346 Organic waste recycling: technology and management
Although plants can concentrate some metals by over three orders of
magnitude above the concentration in water (O'Keefe et al. 1984; Wolverton
and McDonald 1976b), the potential of this removal mechanism is small
compared to that of the other removal mechanisms.
The principal means for removing heavy metals during aquatic treatment is
by controlling the aquatic environment to optimize the precipitation and ion
exchange/adsorption removal mechanisms. The rate of removal and storage
capacity associated with these mechanisms are functions of redox potential, pH,
the presence of clay minerals and insoluble/particulate organic matter, and the
concentrations of co-precipitating elements and related compounds, such as
sulfur, phosphorus, iron, aluminium, manganese and carbonate. Unfortunately,
wetlands environments are sufficiently complex to preclude accurate theoretical
determination of what environmental conditions will result in maximum
removal of heavy metals in a given situation. The results of field observations
and experiments in this area have not been conclusive.
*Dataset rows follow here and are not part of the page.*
(** C30. The arbiter respects priority: whenever the starvation guard is not
    due, the channel it returns has a batch in flight, is at the front of its
    own queue, and no queued channel with work pending has a higher priority;
    when it returns none, no queued channel has work. It never skips work. *)
Theorem next_ready_priority mem m r mem' m' :
  cm_ok m -> starvation_counter m < kStarvationThreshold ->
  nextReadyChannel mem m = (r, mem', m') ->
  match r with
  | Some i =>
      in_flight m' i = true /\ last_channel m' = i /\ i ∈ registered m' /\
      head (pri_queue m' (priority (chan m' i))) = Some i /\
      forall p j, j ∈ pri_queue m p -> in_flight m' j = true ->
        prio_rank (priority (chan m' i)) <= prio_rank p
  | None => forall p j, j ∈ pri_queue m p -> in_flight m' j = false
  end.
Proof.
  intros Hok Hst Hn.
  pose proof (cm_ok_reachable_next _ _ _ _ _ Hok Hn) as Hok'.
  revert Hn. unfold nextReadyChannel. case_match eqn:Ha.
  { intros [= <- <- <-] p j Hj. apply (cm_queue_reg m Hok) in Hj.
    rewrite (cm_count m Hok) in Ha. apply Z.eqb_eq in Ha.
    assert (registered m ≡ ∅) by (apply size_empty_iff; lia). set_solver. }
  destruct (preempt_green mem m) as [mem1 m1] eqn:Eg.
  destruct (preempt_green_frame _ _ _ _ Eg) as (_&_&G3&_&_&_&G7&_).
  destruct (force_low m1) as [[i|] m2] eqn:Ef.
  { exfalso. revert Ef. unfold force_low. rewrite G3.
    destruct (Z.leb_spec kStarvationThreshold (starvation_counter m)); [lia|done]. }
  destruct (force_low_none _ _ Ef) as (_&_&_&H2&_). rewrite G3 in H2.
  rewrite (H2 Hst). clear H2 Ef m2.
  destruct (scan_queues prio_order m1) as [r1 m3] eqn:Es.
  intros [= <- <- <-].
  destruct (scan_queues_frame _ _ _ _ Es) as (F1&_&_&_&F5&_).
  pose proof (scan_queues_pick _ _ _ _ Es) as Hp.
  assert (Hfl : forall j, in_flight m3 j = in_flight m1 j)
    by (intros j; by apply in_flight_ext).
  destruct r1 as [i|].
  - destruct Hp as (pre&p&post&Hpre&Hi&Hh&Hf&Hl&_&Hno).
    assert (Hq : i ∈ pri_queue m3 p) by (destruct (pri_queue m3 p); simplify_eq/=; constructor).
    rewrite (cm_queue_prio m3 Hok' p i Hq).
    split_and!; [by rewrite Hfl|done|by eapply cm_queue_reg|done|].
    intros q j Hj Hfj. rewrite Hfl in Hfj. eapply prio_order_before; [done|].
    intros Hqp. rewrite (Hno q j Hqp (G7 _ _ Hj)) in Hfj. done.
  - destruct Hp as (_&_&Hno). intros p j Hj. rewrite Hfl.
    apply (Hno p); [|by apply G7]. destruct p; repeat constructor.
Qed.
To some extent heavy metals will be removed in every aquatic system. The
extent of removal is affected by aquatic system design and management as well
as wastewater quality (including pretreatment). Resolubilization of sediment-
stored heavy metals (intentionally for discharge or accidentally as a result of
process upset) can occur. Ultimate disposal of heavy metals from aquatic
systems will be by the methods discussed for phosphorus in the previous
section.
Refractory organic removal
In aquatic systems refractory organic compounds are removed from solution by
adsorption to intrasystem surfaces and are altered chemically by physical,
chemical, and biological decay processes. During the residence time of a
wastewater in an aquatic system, chemically unstable compounds will
disintegrate and the diverse bacterial populations, characteristic of aquatic
systems, will metabolize the more biologically degradable compounds.
Refractory organics more resistant to chemical and/or biological decay will be
removed, at least partially, by adsorption to the bottom sediments, detrital layer,
or "ooze" layer enveloping the submerged parts of plants (once adsorbed, decay
as a result of bacterial or botanical metabolism and/or physical/chemical
processes takes place).
Aquatic systems are reported to remove phenolic compounds, chlorinated
hydrocarbons, petroleum compounds, and other refractory organics (Dinges
1979; Seidal 1976). Quantification of the removal of specific refractory organic
compounds from a specific wastewater by means of aquatic treatment methods
will require detailed studies (Stowell et al. 1980).